Exercise details:
From the entries below, copy every line where the string "Require" appears.

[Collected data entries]
(* ===== verification/StringPack.v ===== *)
(** String packages: the parser of a package ([hii/strings.rs]) and the addition of
    strings to its SIBT blocks ([hii/string_pack.rs]). *)
From stdpp Require Import gmap.
From S2P Require Import Prelude Text Types Ffs Hii.

Section StringPack.
Context {GL : GuidLib} {RH : RefiHii}.

(** ** Block types *)

Definition SIBT_END : byte := x00.
Definition SIBT_STRING_SCSU : byte := x10.
Definition SIBT_STRING_SCSU_FONT : byte := x11.
Definition SIBT_STRINGS_SCSU : byte := x12.
Definition SIBT_STRINGS_SCSU_FONT : byte := x13.
Definition SIBT_STRING_UCS2 : byte := x14.
Definition SIBT_STRING_UCS2_FONT : byte := x15.
Definition SIBT_STRINGS_UCS2 : byte := x16.
Definition SIBT_STRINGS_UCS2_FONT : byte := x17.
Definition SIBT_DUPLICATE : byte := x20.
Definition SIBT_SKIP2 : byte := x21.
Definition SIBT_SKIP1 : byte := x22.
Definition SIBT_EXT1 : byte := x30.
Definition SIBT_EXT2 : byte := x31.
Definition SIBT_EXT4 : byte := x32.
Definition HEADER_LEN : Z := 4.
Definition STRING_INFO_OFFSET_POS : Z := 8.
Definition LANGUAGE_OFFSET : Z := 46.

Definition is_string_package (body : list byte) : bool :=
  (HEADER_LEN <=? blen body) && bool_decide (get body 3 = Some PACKAGE_STRINGS).

Definition declared_len_sane (body : list byte) : pure bool :=
  if 4 <=? blen body then l ← u24_at body 0; mret (l <=? blen body) else mret false.

(** [u16::checked_add], and [+=] on a [u16]. *)
Definition checked_add16 (a b : Z) : option Z := if a + b <=? 0xFFFF then Some (a + b) else None.
Definition add16 {E} (a b : Z) : outcome E Z := unwrap (checked_add16 a b).

Definition nonzero (b : byte) : bool := negb (bool_decide (b = x00)).
(** The bytes up to a NUL, and the units up to a zero unit, from a position. *)
Definition scsu_bytes (body : list byte) (start : Z) : list byte :=
  take_while nonzero (sub body start (blen body)).
Definition ucs2_units (body : list byte) (start : Z) : list Z :=
  take_while (fun u => negb (u =? 0)) (utf16_units (sub body start (blen body))).

(** ** The parser of a package *)

Record ParsedStringPackage := {
  sp_language : ustring;
  sp_strings : list (Z * ustring)
}.

Definition read_u32 (body : list byte) (pos : Z) : option Z := le_dec <$> get_range body pos (pos + 4).
Definition read_u16 (body : list byte) (pos : Z) : option (Z * Z) :=
  v ← get_range body pos (pos + 2); Some (le_dec v, pos + 2).

Definition sibt_ext_next (body : list byte) (pos len_width : Z) : option Z :=
  length ← get_range body (pos + 2) (pos + 2 + len_width);
  let next := pos + 2 + len_width + le_dec length in
  if next <=? blen body then Some next else None.

Definition read_language (body : list byte) (start end_ : Z) : ustring :=
  map b2z (take_while nonzero (sub body start (Z.min end_ (blen body)))).

Definition read_scsu (body : list byte) (start : Z) : option (ustring * Z) :=
  if blen body <=? start then None
  else
    let text := scsu_bytes body start in
    let i := start + blen text in
    Some (from_utf8_lossy text, if i <? blen body then i + 1 else blen body).

Definition read_ucs2 (body : list byte) (start : Z) : option (ustring * Z) :=
  if sat_sub (blen body) start <? 2 then None
  else
    let units := ucs2_units body start in
    let i := start + 2 * blen units in
    Some (from_utf16_lossy units, if i + 1 <? blen body then i + 2 else blen body).

(** The strings so far, their index and the next identifier. *)
Record StringScan := {
  ss_strings : list (Z * ustring);
  ss_by_id : gmap Z ustring;
  ss_next_id : Z
}.

Definition push (st : StringScan) (text : ustring) : option StringScan :=
  if ss_next_id st =? 0xFFFF then None
  else Some {| ss_strings := ss_strings st ++ [(ss_next_id st, text)];
               ss_by_id := <[ss_next_id st := text]> (ss_by_id st);
               ss_next_id := ss_next_id st + 1 |}.

(** A block either continues the parse or stops it, with the strings read so far. *)
Definition block : Type := Z * StringScan + StringScan.

Definition one_string (r : option (ustring * Z)) (st : StringScan) : block :=
  match r with
  | None => inr st
  | Some (text, p) => match push st text with Some st => inl (p, st) | None => inr st end
  end.

(** [for _ in 0..count]; both readers stop the parse at a truncated string. *)
Fixpoint many_strings (read : Z -> option (ustring * Z)) (len : Z) (count : nat) (p : Z)
  (st : StringScan) : block :=
  match count with
  | O => inl (p, st)
  | S count =>
      if len <=? p then inr st
      else match one_string (read p) st with
           | inl (p, st) => many_strings read len count p st
           | inr st => inr st
           end
  end.
Definition strings_block (body : list byte) (read : Z -> option (ustring * Z)) (at_ : Z)
  (st : StringScan) : block :=
  match read_u16 body at_ with
  | None => inr st
  | Some (count, p) => many_strings read (blen body) (Z.to_nat count) p st
  end.
Definition skip_block (st : StringScan) (count p : Z) : block :=
  match checked_add16 (ss_next_id st) count with
  | Some n => inl (p, {| ss_strings := ss_strings st; ss_by_id := ss_by_id st; ss_next_id := n |})
  | None => inr st
  end.
Definition ext_block (body : list byte) (pos len_width : Z) (st : StringScan) : block :=
  match sibt_ext_next body pos len_width with Some next => inl (next, st) | None => inr st end.

(** The [match] on the block type. *)
Definition sibt_block (body : list byte) (op : byte) (pos : Z) (st : StringScan) : block :=
  if bool_decide (op = SIBT_END) then inr st
  else if bool_decide (op = SIBT_STRING_SCSU) then one_string (read_scsu body (pos + 1)) st
  else if bool_decide (op = SIBT_STRING_SCSU_FONT) then one_string (read_scsu body (pos + 2)) st
  else if bool_decide (op = SIBT_STRINGS_SCSU) then strings_block body (read_scsu body) (pos + 1) st
  else if bool_decide (op = SIBT_STRINGS_SCSU_FONT) then strings_block body (read_scsu body) (pos + 2) st
  else if bool_decide (op = SIBT_STRING_UCS2) then one_string (read_ucs2 body (pos + 1)) st
  else if bool_decide (op = SIBT_STRING_UCS2_FONT) then one_string (read_ucs2 body (pos + 2)) st
  else if bool_decide (op = SIBT_STRINGS_UCS2) then strings_block body (read_ucs2 body) (pos + 1) st
  else if bool_decide (op = SIBT_STRINGS_UCS2_FONT) then strings_block body (read_ucs2 body) (pos + 2) st
  else if bool_decide (op = SIBT_DUPLICATE) then
    match read_u16 body (pos + 1) with
    | None => inr st
    | Some (ref_id, _) => one_string (Some (default [] (ss_by_id st !! ref_id), pos + 3)) st
    end
  else if bool_decide (op = SIBT_SKIP2) then
    match read_u16 body (pos + 1) with
    | None => inr st
    | Some (count, p) => skip_block st count p
    end
  else if bool_decide (op = SIBT_SKIP1) then
    skip_block st (default 0 (b2z <$> get body (pos + 1))) (pos + 2)
  else if bool_decide (op = SIBT_EXT1) then ext_block body pos 1 st
  else if bool_decide (op = SIBT_EXT2) then ext_block body pos 2 st
  else if bool_decide (op = SIBT_EXT4) then ext_block body pos 4 st
  else inr st.

Definition string_step (body : list byte) (s : Z * StringScan) : pure (Z * StringScan + StringScan) :=
  let '(pos, st) := s in
  if pos <? blen body then
    op ← index body pos;
    if negb (bool_decide (op = SIBT_END)) && (ss_next_id st =? 0xFFFF) then mret (inr st)
    else mret (sibt_block body op pos st)
  else mret (inr st).

Definition string_info (body : list byte) : Z :=
  match read_u32 body STRING_INFO_OFFSET_POS with
  | Some o => if (HEADER_LEN <=? o) && (o <=? blen body) then o else HEADER_LEN
  | None => HEADER_LEN
  end.

Definition parse_string_package (body : list byte) : pure (option ParsedStringPackage) :=
  if negb (is_string_package body) then Ok None
  else
    let info_off := string_info body in
    let language := read_language body LANGUAGE_OFFSET info_off in
    st ← loop (length body + 1) (string_step body)
           (info_off, {| ss_strings := []; ss_by_id := ∅; ss_next_id := 1 |});
    mret (Some {| sp_language := language; sp_strings := ss_strings st |}).

(** ** The addition of strings *)

Definition string_info_offset (body : list byte) : Z :=
  match read_u32 body STRING_INFO_OFFSET_POS with
  | Some off => if (HEADER_LEN <=? off) && (off <? blen body) then off else HEADER_LEN
  | None => HEADER_LEN
  end.

Definition skip_scsu (body : list byte) (start : Z) : Z :=
  let p := start + blen (scsu_bytes body start) in
  if p <? blen body then p + 1 else p.
Definition skip_ucs2 (body : list byte) (start : Z) : Z :=
  let p := start + 2 * blen (ucs2_units body start) in
  if p + 1 <? blen body then p + 2 else blen body.
Definition read_u16_count (body : list byte) (pos : Z) : Z * Z :=
  match get_range body pos (pos + 2) with
  | Some v => (le_dec v, pos + 2)
  | None => (0, blen body)
  end.

(** [for _ in 0..ids]. *)
Fixpoint skip_strings (skip : Z -> Z) (ids : nat) (next_id pos : Z) : option (Z * Z) :=
  match ids with
  | O => Some (next_id, pos)
  | S ids => next_id ← checked_add16 next_id 1; skip_strings skip ids next_id (skip pos)
  end.
Definition skip_counted (body : list byte) (skip : Z -> Z) (at_ next_id : Z) : option (Z * Z) :=
  let '(ids, p) := read_u16_count body at_ in skip_strings skip (Z.to_nat ids) next_id p.

(** The [match] on the block type: [None] is an overflow, [Some None] leaves the loop. *)
Definition scan_block (body : list byte) (op : byte) (pos next_id : Z) : option (option (Z * Z)) :=
  let one p := n ← checked_add16 next_id 1; Some (Some (n, p)) in
  if bool_decide (op = SIBT_STRING_SCSU) then one (skip_scsu body (pos + 1))
  else if bool_decide (op = SIBT_STRING_SCSU_FONT) then one (skip_scsu body (pos + 2))
  else if bool_decide (op = SIBT_STRINGS_SCSU) then Some <$> skip_counted body (skip_scsu body) (pos + 1) next_id
  else if bool_decide (op = SIBT_STRINGS_SCSU_FONT) then
    Some <$> skip_counted body (skip_scsu body) (pos + 2) next_id
  else if bool_decide (op = SIBT_STRING_UCS2) then one (skip_ucs2 body (pos + 1))
  else if bool_decide (op = SIBT_STRING_UCS2_FONT) then one (skip_ucs2 body (pos + 2))
  else if bool_decide (op = SIBT_STRINGS_UCS2) then Some <$> skip_counted body (skip_ucs2 body) (pos + 1) next_id
  else if bool_decide (op = SIBT_STRINGS_UCS2_FONT) then
    Some <$> skip_counted body (skip_ucs2 body) (pos + 2) next_id
  else if bool_decide (op = SIBT_DUPLICATE) then one (pos + 1 + 2)
  else if bool_decide (op = SIBT_SKIP2) then
    let '(c, p) := read_u16_count body (pos + 1) in
    n ← checked_add16 next_id c; Some (Some (n, p))
  else if bool_decide (op = SIBT_SKIP1) then
    n ← checked_add16 next_id (default 0 (b2z <$> get body (pos + 1))); Some (Some (n, pos + 2))
  else Some None.

(** The state is (next_id, pos). *)
Definition sibt_step (body : list byte) (s : Z * Z) : pure (Z * Z + option (Z * Z)) :=
  let '(next_id, pos) := s in
  if pos <? blen body then
    op ← index body pos;
    if bool_decide (op = SIBT_END) then mret (inr (Some (next_id, pos)))
    else
      mret (match scan_block body op pos next_id with
            | None => inr None
            | Some None => inr (Some (next_id, blen body))
            | Some (Some s) => inl s
            end)
  else mret (inr (Some (next_id, blen body))).

Definition scan_sibt (body : list byte) (start : Z) : pure (option (Z * Z)) :=
  loop (length body + 1) (sibt_step body) (1, start).

Definition build_scsu_block (text : ustring) : list byte := [SIBT_STRING_SCSU] ++ as_bytes text ++ [x00].

Definition append_scsu_string {E} (body : list byte) (end_pos : Z) (text : ustring)
  : outcome E (list byte * Z) :=
  let block := build_scsu_block text in
  body ← splice_in body end_pos block;
  mret (body, end_pos + blen block).

Definition update_package_length (body : list byte) : pure (list byte) := set_u24 body (wrap 32 (blen body)).

Record StringIdExhausted := {
  sie_next : Z;
  sie_requested : Z
}.

(** One turn of the loop over the strings: the body, the position, the next identifier
    and the mapping. *)
Definition add_string (s : list byte * Z * Z * gmap ustring Z) (text : ustring)
  : outcome StringIdExhausted (list byte * Z * Z * gmap ustring Z) :=
  let '(body, end_pos, next_id, mapping) := s in
  next ← add16 next_id 1;
  be ← append_scsu_string body end_pos text;
  mret (fst be, snd be, next, <[text := next_id]> mapping).

Definition add_strings_to_body (body : list byte) (strings : list ustring)
  : outcome StringIdExhausted (list byte * gmap ustring Z) :=
  match strings with
  | [] => Ok (body, ∅)
  | _ =>
      let sibt_start := string_info_offset body in
      let n := blen strings in
      scan ← lift (scan_sibt body sibt_start);
      match scan with
      | None => Err {| sie_next := 0xFFFF; sie_requested := n |}
      | Some (next_id, end_pos) =>
          let span := if n - 1 <=? 0xFFFF then checked_add16 next_id (n - 1) else None in
          if match span with Some last => last <=? 0xFFFE | None => false end then
            s ← foldM add_string strings (body, end_pos, next_id, ∅);
            let '(body, _, _, mapping) := s in
            body ← lift (update_package_length body);
            mret (body, mapping)
          else Err {| sie_next := next_id; sie_requested := n |}
      end
  end.

End StringPack.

Written response:
From stdpp Require Import gmap.
From S2P Require Import Prelude Text Types Ffs Hii.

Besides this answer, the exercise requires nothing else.